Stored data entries
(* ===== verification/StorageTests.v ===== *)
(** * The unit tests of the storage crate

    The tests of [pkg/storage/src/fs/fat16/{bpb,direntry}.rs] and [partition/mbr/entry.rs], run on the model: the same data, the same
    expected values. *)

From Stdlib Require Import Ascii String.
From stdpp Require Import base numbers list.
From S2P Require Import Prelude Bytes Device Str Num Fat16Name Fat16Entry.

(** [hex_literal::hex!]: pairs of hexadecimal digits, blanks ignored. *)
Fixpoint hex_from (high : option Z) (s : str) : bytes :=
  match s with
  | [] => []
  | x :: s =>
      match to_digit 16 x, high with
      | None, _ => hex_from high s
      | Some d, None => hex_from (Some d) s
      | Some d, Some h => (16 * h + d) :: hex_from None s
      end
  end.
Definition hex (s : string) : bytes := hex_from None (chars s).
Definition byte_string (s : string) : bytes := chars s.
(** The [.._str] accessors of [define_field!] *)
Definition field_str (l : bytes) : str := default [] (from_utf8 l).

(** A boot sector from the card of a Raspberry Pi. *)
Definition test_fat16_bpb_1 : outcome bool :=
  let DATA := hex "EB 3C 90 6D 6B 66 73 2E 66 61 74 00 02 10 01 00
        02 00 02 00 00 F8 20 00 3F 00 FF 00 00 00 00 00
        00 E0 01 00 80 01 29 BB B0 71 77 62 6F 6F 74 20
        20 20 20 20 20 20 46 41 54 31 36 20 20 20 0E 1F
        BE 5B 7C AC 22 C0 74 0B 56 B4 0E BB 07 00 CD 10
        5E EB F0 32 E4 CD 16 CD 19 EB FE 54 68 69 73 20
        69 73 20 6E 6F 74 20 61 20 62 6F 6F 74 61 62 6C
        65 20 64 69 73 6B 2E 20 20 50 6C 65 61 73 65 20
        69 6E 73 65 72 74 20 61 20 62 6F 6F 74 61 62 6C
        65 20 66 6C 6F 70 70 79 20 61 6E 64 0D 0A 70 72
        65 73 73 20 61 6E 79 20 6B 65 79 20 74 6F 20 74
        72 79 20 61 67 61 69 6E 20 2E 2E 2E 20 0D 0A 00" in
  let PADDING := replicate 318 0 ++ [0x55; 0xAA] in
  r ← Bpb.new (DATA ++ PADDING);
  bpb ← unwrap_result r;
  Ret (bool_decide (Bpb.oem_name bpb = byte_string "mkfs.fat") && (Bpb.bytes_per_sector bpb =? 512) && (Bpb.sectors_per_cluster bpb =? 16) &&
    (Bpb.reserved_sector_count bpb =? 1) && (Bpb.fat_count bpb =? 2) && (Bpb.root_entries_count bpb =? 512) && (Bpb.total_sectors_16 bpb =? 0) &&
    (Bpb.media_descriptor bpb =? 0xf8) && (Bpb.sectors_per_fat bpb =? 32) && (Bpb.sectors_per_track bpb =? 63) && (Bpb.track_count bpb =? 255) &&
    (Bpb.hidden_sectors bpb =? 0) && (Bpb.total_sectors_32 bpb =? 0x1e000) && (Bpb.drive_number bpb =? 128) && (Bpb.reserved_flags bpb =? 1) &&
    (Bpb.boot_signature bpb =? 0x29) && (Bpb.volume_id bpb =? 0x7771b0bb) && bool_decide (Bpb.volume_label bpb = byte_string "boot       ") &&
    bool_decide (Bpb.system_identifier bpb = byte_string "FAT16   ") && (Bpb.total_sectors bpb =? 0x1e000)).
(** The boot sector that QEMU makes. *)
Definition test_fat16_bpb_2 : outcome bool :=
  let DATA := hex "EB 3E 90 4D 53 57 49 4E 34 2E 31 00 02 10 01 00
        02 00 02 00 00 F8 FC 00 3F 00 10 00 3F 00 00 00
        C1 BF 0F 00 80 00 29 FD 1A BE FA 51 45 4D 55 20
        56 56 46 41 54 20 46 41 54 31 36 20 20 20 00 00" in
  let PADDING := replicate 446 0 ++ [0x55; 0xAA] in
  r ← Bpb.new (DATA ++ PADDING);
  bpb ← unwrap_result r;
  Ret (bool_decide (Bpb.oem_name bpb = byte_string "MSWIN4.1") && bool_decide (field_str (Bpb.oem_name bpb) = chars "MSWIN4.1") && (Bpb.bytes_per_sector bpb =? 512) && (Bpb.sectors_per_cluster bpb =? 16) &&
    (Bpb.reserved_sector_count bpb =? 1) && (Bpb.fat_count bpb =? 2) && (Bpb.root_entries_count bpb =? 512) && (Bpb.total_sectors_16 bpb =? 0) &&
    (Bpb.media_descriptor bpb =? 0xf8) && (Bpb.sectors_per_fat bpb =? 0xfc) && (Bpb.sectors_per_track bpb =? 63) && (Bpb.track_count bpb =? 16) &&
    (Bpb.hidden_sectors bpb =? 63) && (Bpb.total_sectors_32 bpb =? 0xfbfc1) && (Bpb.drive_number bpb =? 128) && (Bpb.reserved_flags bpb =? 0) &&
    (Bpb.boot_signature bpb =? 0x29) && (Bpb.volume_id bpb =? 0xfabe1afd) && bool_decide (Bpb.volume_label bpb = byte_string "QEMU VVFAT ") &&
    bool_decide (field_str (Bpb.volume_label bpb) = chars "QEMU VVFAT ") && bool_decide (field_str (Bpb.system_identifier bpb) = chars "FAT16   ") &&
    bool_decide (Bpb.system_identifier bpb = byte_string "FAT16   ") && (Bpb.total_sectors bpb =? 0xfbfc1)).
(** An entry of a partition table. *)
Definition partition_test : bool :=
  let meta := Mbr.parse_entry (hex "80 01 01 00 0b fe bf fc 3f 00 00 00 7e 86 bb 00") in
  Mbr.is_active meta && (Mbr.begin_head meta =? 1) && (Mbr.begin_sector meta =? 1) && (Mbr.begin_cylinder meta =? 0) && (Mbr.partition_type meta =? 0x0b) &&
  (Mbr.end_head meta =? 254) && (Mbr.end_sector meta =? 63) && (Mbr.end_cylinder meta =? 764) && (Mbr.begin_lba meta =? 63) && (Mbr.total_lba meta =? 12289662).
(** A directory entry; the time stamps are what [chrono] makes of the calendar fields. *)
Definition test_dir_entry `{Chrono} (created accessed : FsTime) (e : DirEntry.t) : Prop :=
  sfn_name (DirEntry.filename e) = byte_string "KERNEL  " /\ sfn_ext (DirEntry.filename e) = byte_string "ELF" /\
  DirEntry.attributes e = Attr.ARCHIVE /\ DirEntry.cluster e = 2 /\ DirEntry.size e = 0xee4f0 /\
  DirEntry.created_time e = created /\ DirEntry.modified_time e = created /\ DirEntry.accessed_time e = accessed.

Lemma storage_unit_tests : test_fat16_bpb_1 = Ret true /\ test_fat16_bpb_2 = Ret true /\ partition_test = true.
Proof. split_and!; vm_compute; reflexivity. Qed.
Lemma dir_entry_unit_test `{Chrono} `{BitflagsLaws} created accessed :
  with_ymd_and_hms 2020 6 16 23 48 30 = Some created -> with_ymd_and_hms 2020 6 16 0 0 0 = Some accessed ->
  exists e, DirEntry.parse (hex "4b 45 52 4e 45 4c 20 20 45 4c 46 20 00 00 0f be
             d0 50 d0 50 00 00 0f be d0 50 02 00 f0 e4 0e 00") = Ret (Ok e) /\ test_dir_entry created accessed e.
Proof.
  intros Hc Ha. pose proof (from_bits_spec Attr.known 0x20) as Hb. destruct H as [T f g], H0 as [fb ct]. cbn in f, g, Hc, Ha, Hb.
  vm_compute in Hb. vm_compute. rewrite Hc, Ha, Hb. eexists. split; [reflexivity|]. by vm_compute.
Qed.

Your goal
From the line that has "sfn_name (DirEntry.filename e)" through the line that has "exists e, DirEntry.parse", copy every line exactly as it appears above, and leave out all others.

Exercise output
  sfn_name (DirEntry.filename e) = byte_string "KERNEL  " /\ sfn_ext (DirEntry.filename e) = byte_string "ELF" /\
  DirEntry.attributes e = Attr.ARCHIVE /\ DirEntry.cluster e = 2 /\ DirEntry.size e = 0xee4f0 /\
  DirEntry.created_time e = created /\ DirEntry.modified_time e = created /\ DirEntry.accessed_time e = accessed.

Lemma storage_unit_tests : test_fat16_bpb_1 = Ret true /\ test_fat16_bpb_2 = Ret true /\ partition_test = true.
Proof. split_and!; vm_compute; reflexivity. Qed.
Lemma dir_entry_unit_test `{Chrono} `{BitflagsLaws} created accessed :
  with_ymd_and_hms 2020 6 16 23 48 30 = Some created -> with_ymd_and_hms 2020 6 16 0 0 0 = Some accessed ->
  exists e, DirEntry.parse (hex "4b 45 52 4e 45 4c 20 20 45 4c 46 20 00 00 0f be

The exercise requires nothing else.